[Data — start]

(** The field of B2, a merged cell, fails; the fields before and after it
    are written and the workbook is saved. *)
Lemma cell_failure_skipped_witness :
  @write_value ascii_only
     (fst (fold_left (@fill_item ascii_only ex_mapping (u8 "Sheet1"))
             [(u8 "氏名", PStr (u8 "A"))] (ex_workbook, [])))
     (u8 "Sheet1") (u8 "B2") (PStr (u8 "note"))
  = (fst (fold_left (@fill_item ascii_only ex_mapping (u8 "Sheet1"))
            [(u8 "氏名", PStr (u8 "A"))] (ex_workbook, [])),
     Some AttributeError)
  /\ exists r,
       @fill_excel ascii_only (ex_world 0 ex_answer) 0 (u8 "template/report.xlsx")
         ex_fill_mapping ex_mapping None = Ok r
       /\ fr_filename r = u8 "processed_00000000000000000000000000000000.xlsx"
       /\ c_value (cell_at (fr_workbook r) (u8 "Sheet1") (1, 1)) = PStr (u8 "A")
       /\ c_value (cell_at (fr_workbook r) (u8 "Extra") (2, 1)) = PStr (u8 "team")
       /\ In (u8 "B2", u8 "備考") (fr_log r).
Proof.
  assert (Hfail :
    @write_value ascii_only
       (fst (fold_left (@fill_item ascii_only ex_mapping (u8 "Sheet1"))
               [(u8 "氏名", PStr (u8 "A"))] (ex_workbook, [])))
       (u8 "Sheet1") (u8 "B2") (PStr (u8 "note"))
    = (fst (fold_left (@fill_item ascii_only ex_mapping (u8 "Sheet1"))
              [(u8 "氏名", PStr (u8 "A"))] (ex_workbook, [])),
       Some AttributeError)) by (vm_compute; reflexivity).
  split; [exact Hfail|].
  destruct (@cell_failure_skipped ascii_only (ex_world 0 ex_answer) 0
              (u8 "template/report.xlsx") ex_fill_mapping ex_mapping None
              ex_workbook (u8 "Sheet1")
              [(u8 "氏名", PStr (u8 "A"))]
              [(u8 "日付", PStr (u8 "someday")); (u8 "所属", PStr (u8 "team"));
               (u8 "趣味", PStr (u8 "chess"))]
              (u8 "備考") (PStr (u8 "note")) (u8 "B2") _ AttributeError
              eq_refl eq_refl eq_refl eq_refl eq_refl Hfail)
    as (r & Hr & Hname & _ & Hwb & Hlog).
  exists r. split; [exact Hr|]. split; [by rewrite Hname|].
  rewrite Hwb. repeat apply conj; [vm_compute; reflexivity ..| exact Hlog].
Defined.

(** The field configured as ["Missing!C3"], a sheet the workbook does not
    have. *)
Lemma unknown_sheet_field_skipped_witness :
  ex_mapping !! u8 "日付" = Some (u8 "Missing" ++ u8 "!" ++ u8 "C3")
  /\ has_sheet ex_workbook (u8 "Missing") = false
  /\ exists r,
       @fill_excel ascii_only (ex_world 0 ex_answer) 0 (u8 "template/report.xlsx")
         ex_fill_mapping ex_mapping None = Ok r
       /\ fr_workbook r
          = fst (fold_left (@fill_item ascii_only ex_mapping (u8 "Sheet1"))
                   [(u8 "氏名", PStr (u8 "A")); (u8 "備考", PStr (u8 "note"));
                    (u8 "所属", PStr (u8 "team")); (u8 "趣味", PStr (u8 "chess"))]
                   (ex_workbook, [])).
Proof.
  split; [vm_compute; reflexivity|]. split; [reflexivity|].
  destruct (@unknown_sheet_field_skipped ascii_only (ex_world 0 ex_answer) 0
              (u8 "template/report.xlsx") ex_fill_mapping ex_mapping None
              ex_workbook (u8 "Sheet1")
              [(u8 "氏名", PStr (u8 "A")); (u8 "備考", PStr (u8 "note"))]
              [(u8 "所属", PStr (u8 "team")); (u8 "趣味", PStr (u8 "chess"))]
              (u8 "日付") (PStr (u8 "someday")) (u8 "Missing") (u8 "C3"))
    as (_ & _ & _ & r & Hr & _ & Hwb);
    [reflexivity | reflexivity | reflexivity | reflexivity
    | vm_compute; reflexivity | not_in_literal | not_in_literal | reflexivity |].
  exists r. split; [exact Hr | exact Hwb].
Defined.

(** C9, a counterexample. Two processes draw different UUIDs, always; the
    same form is posted to both, on the same day; the temporary files get
    different names, the output workbooks the same. *)
Lemma same_output_name_twice :
  (forall n m, uuid4 (ex_world 0 ex_answer) n <> uuid4 (ex_world 1 ex_answer) m)
  /\ forall U : UnicodeData,
       exists r1 r2,
         @process_data U (ex_world 0 ex_answer) ex_request = Ok r1
         /\ @process_data U (ex_world 1 ex_answer) ex_request = Ok r2
         /\ cleanup r1 <> cleanup r2
         /\ filename r1 = filename r2
         /\ filename r1 = u8 "26.05.20_Report【B】.xlsx"
         /\ fr_path (saved r1) = fr_path (saved r2).
Proof.
  split.
  - intros n m. simpl. lia.
  - intros U. eexists. eexists.
    split; [vm_compute; reflexivity|]. split; [vm_compute; reflexivity|].
    repeat apply conj; try reflexivity. cbn [cleanup]. discriminate.
Defined.

Lemma output_name_from_date_template_user_witness :
  exists r,
    @process_data ascii_only (ex_world 0 ex_answer) ex_request = Ok r
    /\ filename r = u8 "26.05.20_Report【B】.xlsx"
    /\ fr_path (saved r) = u8 "outputs/26.05.20_Report【B】.xlsx".
Proof.
  destruct (@process_data ascii_only (ex_world 0 ex_answer) ex_request)
    as [r|e] eqn:Hr; [|vm_compute in Hr; discriminate].
  exists r. split; [reflexivity|].
  destruct (@output_name_from_date_template_user ascii_only
              (ex_world 0 ex_answer) ex_request r Hr)
    as (tpl & extracted & fps & n & safe & Ht & Hx & Hs & Hname & Hpath).
  assert (tpl = ex_template) as ->
    by (vm_compute in Ht; injection Ht as <-; vm_compute; reflexivity).
  assert (Hx' : extracted = @priority_override ascii_only ex_request ex_answer).
  { vm_compute in Hx. injection Hx as <- _ _. vm_compute. reflexivity. }
  subst extracted.
  assert (safe = u8 "B") as ->
    by (vm_compute in Hs; injection Hs as <-; reflexivity).
  rewrite Hpath, Hname. split; vm_compute; reflexivity.
Defined.

(* ===================================================================== *)
(** * Further properties of [main.py] *)
(* ===================================================================== *)

(** ** The override resolver, all of it *)

Lemma dict_mem_set {V} (d : pydict V) k v k' :
  dict_mem (dict_set d k v) k' = dict_mem d k' || pystr_eqb k k'.
Proof.
  unfold dict_mem. destruct (pystr_eqb k k') eqn:E.
  - apply pystr_eqb_true in E as ->. rewrite dict_get_set_eq.
    by rewrite orb_true_r.
  - apply pystr_eqb_false in E. rewrite dict_get_set_ne by done.
    by rewrite orb_false_r.
Qed.

Lemma grows_set k v : grows (fun m => dict_set m k v).
Proof. intros m k' H. rewrite dict_mem_set, H. reflexivity. Qed.

Lemma grows_comp f g : grows f -> grows g -> grows (fun m => g (f m)).
Proof. intros Hf Hg m k H. by apply Hg, Hf. Qed.

Lemma grows_when_provided o body :
  (forall x, grows (body x)) -> grows (when_provided o body).
Proof.
  intros Hb m k H. unfold when_provided.
  destruct o as [x|]; [|done]. destruct (provided (Some x)); [by apply Hb | done].
Qed.

Lemma strip_all_space s : strip s = [] -> forall c, In c s -> isspace c = true.
Proof.
  assert (Hl : forall t, lstrip t = [] -> forall c, In c t -> isspace c = true).
  { induction t as [|d t IH]; intros Ht c Hc; [done|]. simpl in Ht.
    destruct (isspace d) eqn:Hd; [|done].
    destruct Hc as [<-|Hc]; [done | by apply IH]. }
  assert (Hhead : forall t, match lstrip t with
                            | [] => True
                            | d :: _ => isspace d = false
                            end).
  { induction t as [|d t IH]; [done|]. simpl.
    destruct (isspace d) eqn:Hd; [exact IH | exact Hd]. }
  unfold strip. intros H c Hc.
  assert (H1 : lstrip (rev (lstrip s)) = []).
  { by rewrite <- (rev_involutive (lstrip _)), H. }
  assert (H2 : lstrip s = []).
  { pose proof (Hhead s) as Hh. destruct (lstrip s) as [|d t] eqn:E; [done|].
    rewrite (Hl _ H1 d) in Hh; [done|].
    apply in_rev. rewrite rev_involutive. by left. }
  by apply (Hl s).
Qed.

Lemma dict_set_same {V} (d : pydict V) k v :
  dict_get d k = Some v -> dict_set d k v = d.
Proof.
  induction d as [|[k' v'] d IH]; simpl; [discriminate|].
  destruct (pystr_eqb k' k); [by intros [= ->] | intros H; by rewrite IH].
Qed.

Lemma when_provided_fixed o body m :
  (forall x, o = Some x -> strip x <> [] -> body x m = m) ->
  when_provided o body m = m.
Proof.
  intros H. destruct o as [x|]; [|done]. unfold when_provided.
  destruct (provided (Some x)) eqn:E; [|done].
  apply H; [done | by apply provided_strip].
Qed.

Section OverrideMore.
Context {U : UnicodeData}.

Lemma grows_date_override d : grows (date_override d).
Proof.
  intros m k H. unfold date_override. destruct (strptime d); [|done].
  rewrite !dict_mem_set, H. reflexivity.
Qed.

(** What [strptime] accepts has the shape [dddd-...]: its fifth character
    is the hyphen. *)
Lemma strptime_shape d dt :
  strptime d = Some dt -> exists y1 y2 y3 y4 r, d = y1 :: y2 :: y3 :: y4 :: 45 :: r.
Proof.
  unfold strptime, match_ymd. intros H.
  destruct d as [|y1 [|y2 [|y3 [|y4 [|h r]]]]]; try discriminate.
  destruct (decide (h = 45)) as [->|Hne]; [by eauto 6|].
  repeat case_match; try discriminate; exfalso; apply Hne; done.
Qed.

(** A date that [strptime] accepts passes the guard [date and date.strip()]. *)
Lemma strptime_provided d dt : strptime d = Some dt -> provided (Some d) = true.
Proof.
  intros H. apply provided_strip. intros Hs.
  destruct (strptime_shape d dt H) as (y1 & y2 & y3 & y4 & r & ->).
  pose proof (strip_all_space _ Hs 45) as H45.
  assert (isspace 45 = true) by (apply H45; simpl; tauto). discriminate.
Qed.

(** X1. The override block touches no key but its own seventeen: every
    other key of the extracted mapping keeps its entry, and a key that was
    absent stays absent. *)
Theorem override_frame (req : request) (mapping : pydict pyval) (k : pystr) :
  k ∉ override_keys ->
  dict_get (priority_override req mapping) k = dict_get mapping k.
Proof.
  intros Hk.
  assert (Hall : Forall (fun k' => k' <> k) override_keys).
  { apply Forall_forall. intros k' Hin ->. by apply Hk. }
  unfold override_keys in Hall.
  repeat (apply Forall_cons in Hall as [? Hall]).
  assert (Hd : k ∉ date_keys).
  { unfold date_keys.
    repeat (apply not_elem_of_cons; split; [congruence|]). apply not_elem_of_nil. }
  unfold priority_override; cbv zeta.
  do 9 (rewrite keeps_when_provided;
        [ | intros ?; first [ by apply keeps_set | by apply keeps_set2
                            | by apply keeps_date_override ] ]).
  reflexivity.
Qed.

(** X2. The override block removes nothing: every key of the extracted
    mapping is a key of the resolved mapping. *)
Theorem override_keeps_keys (req : request) (mapping : pydict pyval) (k : pystr) :
  dict_mem mapping k = true ->
  dict_mem (priority_override req mapping) k = true.
Proof.
  intros H. unfold priority_override; cbv zeta.
  repeat (apply grows_when_provided;
          [ intros x; first [ apply grows_set
                            | apply (grows_comp _ _ (grows_set _ _) (grows_set _ _))
                            | apply grows_date_override ] | ]).
  exact H.
Qed.

Lemma provided_blank o : blank o -> provided o = false.
Proof.
  destruct o as [x|]; [|done]. simpl. intros Hb.
  destruct (provided (Some x)) eqn:E; [|done].
  apply provided_strip in E. by destruct E.
Qed.

Lemma when_provided_blank o body m : blank o -> when_provided o body m = m.
Proof.
  intros Hb. destruct o as [x|]; [|done]. unfold when_provided.
  by rewrite (provided_blank (Some x) Hb).
Qed.

(** X3. Manual fields that are absent, empty or white space only override
    nothing: the resolved mapping is the extracted one. *)
Theorem blank_fields_override_nothing (req : request) (mapping : pydict pyval) :
  blank (user_name req) -> blank (user_name_furigana req) ->
  blank (staff_name req) -> blank (date req) ->
  blank (cm_location req) -> blank (cm_time req) ->
  blank (cm_attendees req) -> blank (cm_service_manager req) ->
  priority_override req mapping = mapping.
Proof.
  intros H1 H2 H3 H4 H5 H6 H7 H8. unfold priority_override; cbv zeta.
  by rewrite !when_provided_blank.
Qed.

(** The entries that the block leaves for the fields other than the user
    name. *)
Lemma resolved_other_fields (req : request) (mapping : pydict pyval) (x : pystr) :
  strip x <> [] ->
  (user_name_furigana req = Some x ->
     dict_get (priority_override req mapping) (u8 "利用者氏名_ふりがな") = Some (PStr x)
     /\ dict_get (priority_override req mapping) (u8 "氏名のふりがな") = Some (PStr x))
  /\ (staff_name req = Some x ->
       dict_get (priority_override req mapping) (u8 "作成者") = Some (PStr x))
  /\ (cm_location req = Some x ->
       dict_get (priority_override req mapping) (u8 "開催場所") = Some (PStr x))
  /\ (cm_time req = Some x ->
       dict_get (priority_override req mapping) (u8 "開催時間") = Some (PStr x))
  /\ (cm_attendees req = Some x ->
       dict_get (priority_override req mapping) (u8 "会議出席者") = Some (PStr x))
  /\ (cm_service_manager req = Some x ->
       dict_get (priority_override req mapping) (u8 "サービス管理責任者") = Some (PStr x)).
Proof.
  intros Hx. apply provided_strip in Hx.
  unfold priority_override; cbv zeta.
  repeat apply conj; intros Hf.
  - split.
    + do 7 peel. rewrite Hf, (when_provided_true _ _ _ Hx).
      rewrite dict_get_set_ne by literals_differ. apply dict_get_set_eq.
    + do 7 peel. rewrite Hf, (when_provided_true _ _ _ Hx).
      apply dict_get_set_eq.
  - do 6 peel. rewrite Hf, (when_provided_true _ _ _ Hx). apply dict_get_set_eq.
  - do 4 peel. rewrite Hf, (when_provided_true _ _ _ Hx). apply dict_get_set_eq.
  - do 3 peel. rewrite Hf, (when_provided_true _ _ _ Hx). apply dict_get_set_eq.
  - do 2 peel. rewrite Hf, (when_provided_true _ _ _ Hx). apply dict_get_set_eq.
  - rewrite Hf, (when_provided_true _ _ _ Hx). apply dict_get_set_eq.
Qed.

[Data — finish]

• Task prompt: Return every line holding the word "different" from the records.

• Solved problem:
(** C9, a counterexample. Two processes draw different UUIDs, always; the
    different names, the output workbooks the same. *)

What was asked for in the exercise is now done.